Collected data

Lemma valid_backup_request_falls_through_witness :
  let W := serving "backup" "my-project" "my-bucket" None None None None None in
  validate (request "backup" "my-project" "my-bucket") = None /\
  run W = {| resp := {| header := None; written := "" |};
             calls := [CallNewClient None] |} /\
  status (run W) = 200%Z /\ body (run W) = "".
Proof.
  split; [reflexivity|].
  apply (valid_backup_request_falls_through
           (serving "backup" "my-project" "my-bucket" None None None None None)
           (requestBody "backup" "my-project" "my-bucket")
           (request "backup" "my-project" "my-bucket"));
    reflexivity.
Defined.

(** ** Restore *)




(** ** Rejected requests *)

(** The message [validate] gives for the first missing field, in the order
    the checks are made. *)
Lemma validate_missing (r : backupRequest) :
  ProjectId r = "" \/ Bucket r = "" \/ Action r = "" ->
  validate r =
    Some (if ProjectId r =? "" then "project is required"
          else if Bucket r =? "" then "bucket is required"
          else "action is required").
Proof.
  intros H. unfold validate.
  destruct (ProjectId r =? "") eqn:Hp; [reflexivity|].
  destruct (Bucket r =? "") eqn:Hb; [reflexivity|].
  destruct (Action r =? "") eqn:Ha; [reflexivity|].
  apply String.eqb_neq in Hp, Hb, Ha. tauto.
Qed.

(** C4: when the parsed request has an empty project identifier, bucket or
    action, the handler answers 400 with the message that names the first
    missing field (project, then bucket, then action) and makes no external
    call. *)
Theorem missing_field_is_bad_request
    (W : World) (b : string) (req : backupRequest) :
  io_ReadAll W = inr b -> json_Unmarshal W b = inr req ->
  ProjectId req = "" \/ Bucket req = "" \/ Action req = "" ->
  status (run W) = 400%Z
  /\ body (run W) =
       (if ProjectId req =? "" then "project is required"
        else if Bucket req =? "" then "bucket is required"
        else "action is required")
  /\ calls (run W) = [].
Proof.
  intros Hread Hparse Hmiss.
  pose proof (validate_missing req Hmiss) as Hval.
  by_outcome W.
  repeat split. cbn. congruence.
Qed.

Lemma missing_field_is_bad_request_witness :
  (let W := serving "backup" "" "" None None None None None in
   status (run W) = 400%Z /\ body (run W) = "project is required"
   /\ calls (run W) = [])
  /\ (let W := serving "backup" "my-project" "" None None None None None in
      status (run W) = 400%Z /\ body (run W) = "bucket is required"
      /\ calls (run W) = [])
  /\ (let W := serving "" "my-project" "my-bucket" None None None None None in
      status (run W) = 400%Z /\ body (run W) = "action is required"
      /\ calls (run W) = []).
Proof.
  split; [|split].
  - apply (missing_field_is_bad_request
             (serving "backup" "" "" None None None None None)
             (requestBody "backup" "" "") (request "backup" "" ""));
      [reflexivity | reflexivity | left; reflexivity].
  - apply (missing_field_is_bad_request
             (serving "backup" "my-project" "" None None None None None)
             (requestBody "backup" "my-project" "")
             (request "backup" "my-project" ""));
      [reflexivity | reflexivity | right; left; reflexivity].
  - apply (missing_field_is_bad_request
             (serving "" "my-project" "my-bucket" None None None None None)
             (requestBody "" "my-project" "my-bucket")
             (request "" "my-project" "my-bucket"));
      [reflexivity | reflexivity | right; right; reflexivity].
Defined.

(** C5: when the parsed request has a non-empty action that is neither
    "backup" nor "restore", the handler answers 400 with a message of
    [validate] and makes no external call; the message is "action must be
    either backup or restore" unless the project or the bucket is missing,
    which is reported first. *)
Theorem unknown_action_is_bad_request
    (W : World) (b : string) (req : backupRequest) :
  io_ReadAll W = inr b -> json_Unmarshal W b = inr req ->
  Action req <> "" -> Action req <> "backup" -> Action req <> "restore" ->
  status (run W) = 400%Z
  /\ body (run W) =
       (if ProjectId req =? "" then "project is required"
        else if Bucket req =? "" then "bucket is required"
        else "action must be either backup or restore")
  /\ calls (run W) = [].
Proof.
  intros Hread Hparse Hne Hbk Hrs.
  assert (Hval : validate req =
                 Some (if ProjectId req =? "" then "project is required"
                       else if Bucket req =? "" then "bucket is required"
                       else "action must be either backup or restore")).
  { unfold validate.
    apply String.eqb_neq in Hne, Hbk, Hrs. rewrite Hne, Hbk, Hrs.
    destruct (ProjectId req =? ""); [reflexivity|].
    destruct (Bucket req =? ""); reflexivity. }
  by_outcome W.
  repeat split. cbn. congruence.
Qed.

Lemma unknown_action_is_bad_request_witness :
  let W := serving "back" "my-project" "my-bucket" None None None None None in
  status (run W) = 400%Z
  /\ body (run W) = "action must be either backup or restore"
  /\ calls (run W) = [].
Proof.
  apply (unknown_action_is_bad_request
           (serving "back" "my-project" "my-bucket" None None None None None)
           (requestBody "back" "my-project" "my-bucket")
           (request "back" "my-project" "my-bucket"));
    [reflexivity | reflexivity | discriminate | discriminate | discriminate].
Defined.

### [WORK ITEM]
"left" is the word to look for; copy every line of the data that has it.

### [EXERCISE SOLUTION]
      [reflexivity | reflexivity | left; reflexivity].
      [reflexivity | reflexivity | right; left; reflexivity].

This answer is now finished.